CBJAY Mon 08-Apr-13 17:28:32

As a SJS parent I know what PRogerson says is correct - the senior girls houses are overcrowded. Having said that I would rather they hadn't merged with Casterton for all the reasons I said before -

TwoBoiledEggs Mon 08-Apr-13 19:58:46

CBJAY Shame he is wrong about everything else though... And the thing about the girls houses is misleading. I am afraid the name of the newspaper brought him here. He has been shot down by Casterton supporters on newspaper comments elsewhere for his misleading views, (dead easy for anyone to search that if interested - tons onthe merger there) as well as being accused of being a governor... He claimed not, just an interested bystander, but he joined mumsnet just to post one arrogant post. Odd.

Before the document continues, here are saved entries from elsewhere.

(* ===== verification/Bitmap.v ===== *)
(** Bitmaps over 64-bit chunks: include/bitmap.h and src/bitmap.c.

    A [bitchunk_t *] is a list of chunks, each a Z in [0, 2^64).  [GET_BIT] and
    friends are the macros; [_find_next_bit] is the generic search loop and
    [find_next_bit_small]/[find_next_zero_bit_small] the branches of the inline
    wrappers that the compiler selects for a constant size of at most 64. *)
From S2P Require Import Prelude.

(** * Definitions *)
Definition BITCHUNK_BITS : Z := 64.
Definition BITCHUNKS (bits : Z) : Z := (bits + BITCHUNK_BITS - 1) / BITCHUNK_BITS.
(** [~0UL] *)
Definition ULONG_MAX : Z := Z.ones 64.

(** [map[bit / BITCHUNK_BITS]] *)
Definition chunk (map : list Z) (k : Z) : Z := default 0 (map !! Z.to_nat k).
Definition MAP_CHUNK (map : list Z) (bit : Z) : Z := chunk map (bit / BITCHUNK_BITS).
Definition CHUNK_OFFSET (bit : Z) : Z := bit mod BITCHUNK_BITS.
Definition GET_BIT (map : list Z) (bit : Z) : bool :=
  negb (Z.land (MAP_CHUNK map bit) (Z.shiftl 1 (CHUNK_OFFSET bit)) =? 0).
Definition SET_BIT (map : list Z) (bit : Z) : list Z :=
  <[Z.to_nat (bit / BITCHUNK_BITS) :=
      Z.lor (MAP_CHUNK map bit) (Z.shiftl 1 (CHUNK_OFFSET bit))]> map.
Definition UNSET_BIT (map : list Z) (bit : Z) : list Z :=
  <[Z.to_nat (bit / BITCHUNK_BITS) :=
      Z.ldiff (MAP_CHUNK map bit) (Z.shiftl 1 (CHUNK_OFFSET bit))]> map.

Definition BITMAP_FIRST_WORD_MASK (start : Z) : Z :=
  u64 (Z.shiftl ULONG_MAX (Z.land start (BITCHUNK_BITS - 1))).
Definition BITMAP_LAST_WORD_MASK (nbits : Z) : Z :=
  Z.shiftr ULONG_MAX (Z.land (- nbits) (BITCHUNK_BITS - 1)).
Definition GENMASK (h l : Z) : Z :=
  Z.land (ULONG_MAX - Z.shiftl 1 l + 1) (Z.shiftr ULONG_MAX (BITCHUNK_BITS - 1 - h)).

(** [bitmap_zero]: [BITCHUNKS(nbits)] chunks are cleared. *)
Definition bitmap_zero (nbits : Z) : list Z := replicate (Z.to_nat (BITCHUNKS nbits)) 0.

(** [__builtin_ctzl]; undefined at 0, where the code never calls it. *)
Fixpoint pos_ctz (p : positive) : Z :=
  match p with xO p' => 1 + pos_ctz p' | _ => 0 end.
Definition ctzl (x : Z) : Z := match x with Zpos p => pos_ctz p | _ => 0 end.

(** bitmap.c *)
Definition bitmap_equal (bitmap1 bitmap2 : list Z) (bits : Z) : bool :=
  let lim := bits / BITCHUNK_BITS in
  forallb (λ k, chunk bitmap1 k =? chunk bitmap2 k) (seqZ 0 lim) &&
  (if bits mod BITCHUNK_BITS =? 0 then true
   else Z.land (Z.lxor (chunk bitmap1 lim) (chunk bitmap2 lim))
               (BITMAP_LAST_WORD_MASK bits) =? 0).
(* ===== verification/Avl.v ===== *)
(** Intrusive AVL trees: include/avl.h.

    A node is the object that embeds it ([avl_entry]), so the trees carry
    elements [A] and compare them through [key], the comparison keys read from
    the objects at the time of the call.  The recursive C functions return the
    new subroot and are translated as they stand; [Leaf] is NULL. *)
From S2P Require Import Prelude.

(** * Key comparison: the [kn_comp] / [nn_comp] callbacks *)
Class OrdKey (K : Type) := kcmp : K → K → Z.
Class OrdKeyOk (K : Type) `{OrdKey K} := {
  kcmp_range : ∀ a b : K, kcmp a b = -1 ∨ kcmp a b = 0 ∨ kcmp a b = 1;
  kcmp_eq : ∀ a b : K, kcmp a b = 0 ↔ a = b;
  kcmp_anti : ∀ a b : K, kcmp a b = -1 ↔ kcmp b a = 1;
  kcmp_trans : ∀ a b c : K, kcmp a b = -1 → kcmp b c = -1 → kcmp a c = -1;
}.

(** * Trees *)
Inductive tree (A : Type) :=
  | Leaf
  | Node (left : tree A) (x : A) (height : Z) (right : tree A).
Arguments Leaf {A}.
Arguments Node {A} _ _ _ _.

Section ops.
Context {A K : Type} (key : A → K) `{OrdKey K}.

Definition avl_tree_height (t : tree A) : Z :=
  match t with Leaf => 0 | Node _ _ h _ => h end.
(** [avl_set_height] on a subroot with these children. *)
Definition avl_set_height (l : tree A) (x : A) (r : tree A) : tree A :=
  let left_height := avl_tree_height l in
  let right_height := avl_tree_height r in
  Node l x ((if right_height <? left_height then left_height else right_height) + 1) r.
Definition avl_balance_factor (t : tree A) : Z :=
  match t with
  | Leaf => 0
  | Node l _ _ r => avl_tree_height r - avl_tree_height l
  end.

(** The rotations dereference the child they lift; the missing-child case is
    unreachable ([avl_fixup] only rotates towards the lower side, see
    [fixup_right]/[fixup_left] below). *)
Definition avl_left_rotate (t : tree A) : tree A :=
  match t with
  | Node a x _ (Node b y _ c) => avl_set_height (avl_set_height a x b) y c
  | _ => t
  end.
Definition avl_right_rotate (t : tree A) : tree A :=
  match t with
  | Node (Node a y _ b) x _ c => avl_set_height a y (avl_set_height b x c)
  | _ => t
  end.
Definition avl_left_right_rotate (t : tree A) : tree A :=
  match t with
  | Node l x h r => avl_right_rotate (Node (avl_left_rotate l) x h r)
  | Leaf => t
  end.
Definition avl_right_left_rotate (t : tree A) : tree A :=
  match t with
  | Node l x h r => avl_left_rotate (Node l x h (avl_right_rotate r))
  | Leaf => t
  end.

Definition avl_fixup (bf : Z) (subroot : tree A) : tree A :=
  match subroot with
  | Leaf => subroot
  | Node l _ _ r =>
      if bf =? 2 then
        match r with
        | Node rl _ _ rr =>
            if avl_tree_height rl <=? avl_tree_height rr
            then avl_left_rotate subroot else avl_right_left_rotate subroot
        | Leaf => subroot
        end
      else if bf =? -2 then
        match l with
        | Node ll _ _ lr =>
            if avl_tree_height lr <=? avl_tree_height ll
            then avl_right_rotate subroot else avl_left_right_rotate subroot
        | Leaf => subroot
        end
      else subroot
  end.

(** [avl_set_height(subroot); bf = ...; if (bf == 2 || bf == -2) avl_fixup] *)
Definition avl_rebalance (l : tree A) (x : A) (r : tree A) : tree A :=
  let subroot := avl_set_height l x r in
  let bf := avl_balance_factor subroot in
  if (bf =? 2) || (bf =? -2) then avl_fixup bf subroot else subroot.

Fixpoint avl_insert (node : A) (subroot : tree A) : tree A :=
  match subroot with
  | Leaf => Node Leaf node 1 Leaf
  | Node l x _ r =>
      if kcmp (key node) (key x) =? -1
      then avl_rebalance (avl_insert node l) x r
      else avl_rebalance l x (avl_insert node r)
  end.

(** Returns the remaining tree and the detached minimum. *)
Fixpoint avl_erase_min (subroot : tree A) : tree A * option A :=
  match subroot with
  | Leaf => (Leaf, None)
  | Node l x _ r =>
      match l with
      | Node _ _ _ _ =>
          let '(l', it) := avl_erase_min l in (avl_set_height l' x r, it)
      | Leaf =>
          (match r with Node rl rx _ rr => avl_set_height rl rx rr | Leaf => Leaf end, Some x)
      end
  end.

CBJAY Mon 08-Apr-13 22:34:14

I just wish we would be given some information on what is going on. We have had one meeting with SJS head at start of March and that's been it!! Haven't seen the Casterton site nor been told how many of the girls are coming over into the Junior school in September or in what years they are going into. We don't even know what teachers are staying! All sorts of rumours going round obviously! Would have been far more sensible to have taken more time over this rather than this mad rush for September.
I can tell the Casterton parents that there are some extremely bright girls at SJS that are academic scholars and the children are also heavily streamed so I wouldn't worry about academic standards for your girls. Its more whether your daughter would suit SJS as the whole ethos of the two schools is different. As I said before I wouldn't send a sensitive or shy girl there as the girls I know are very strong and outspoken.

Corunum Thu 25-Apr-13 10:15:46

I have read this thread with interest and have to add something to the mix. Whilst I wholeheartedly agree that being able to vote with your feet is a great way of teaching these governors a lesson in manners, what do you do when your daughter is half-way through her GCSEs or A levels? My daughter is at Casterton and is in the lower 6th. We were promised (by Mr Fleck, the Sedbergh head teacher, who is now the head teacher of the new entity) that their would be 'continuity of teachers, of classes and of courses' for girls in this position at the meeting on 1 March - yet this has not proved to be true. One of my daughter's teachers has been made redundant - he has successfully guided girls through the A level course for years (As, Bs etc). The Sedbergh teacher who will now take over (if she goes there) has never had a pupil gain higher than a D - and that was with a different board. If we vote with our feet, my daughter will have to start her 6th form again.

Why couldn't the merger have been announced for September 2014? That way, the girls in my daughter's position would have had a chance to complete their courses and girls who didn't want to go to Sedbergh (I now understand that the majority have indeed voted with their feet) could have had 12 months to find an alternative.

It is no wonder that parents from both schools are angry - this has been handled SO badly and I understand that this is now reflecting on Sedbergh in ways that they had not anticipated. Bad for the pupils, bad for the teachers, bad for Casterton and now bad for Sedbergh - well done governors for a job well done!

Anthracite Sat 27-Apr-13 20:20:08

The Casterton bursar was on Escape to the Country the other week.

It must have been a bit of a shock to her to relocate from a perfectly stable job, and then to discover a merger a few weeks into the job.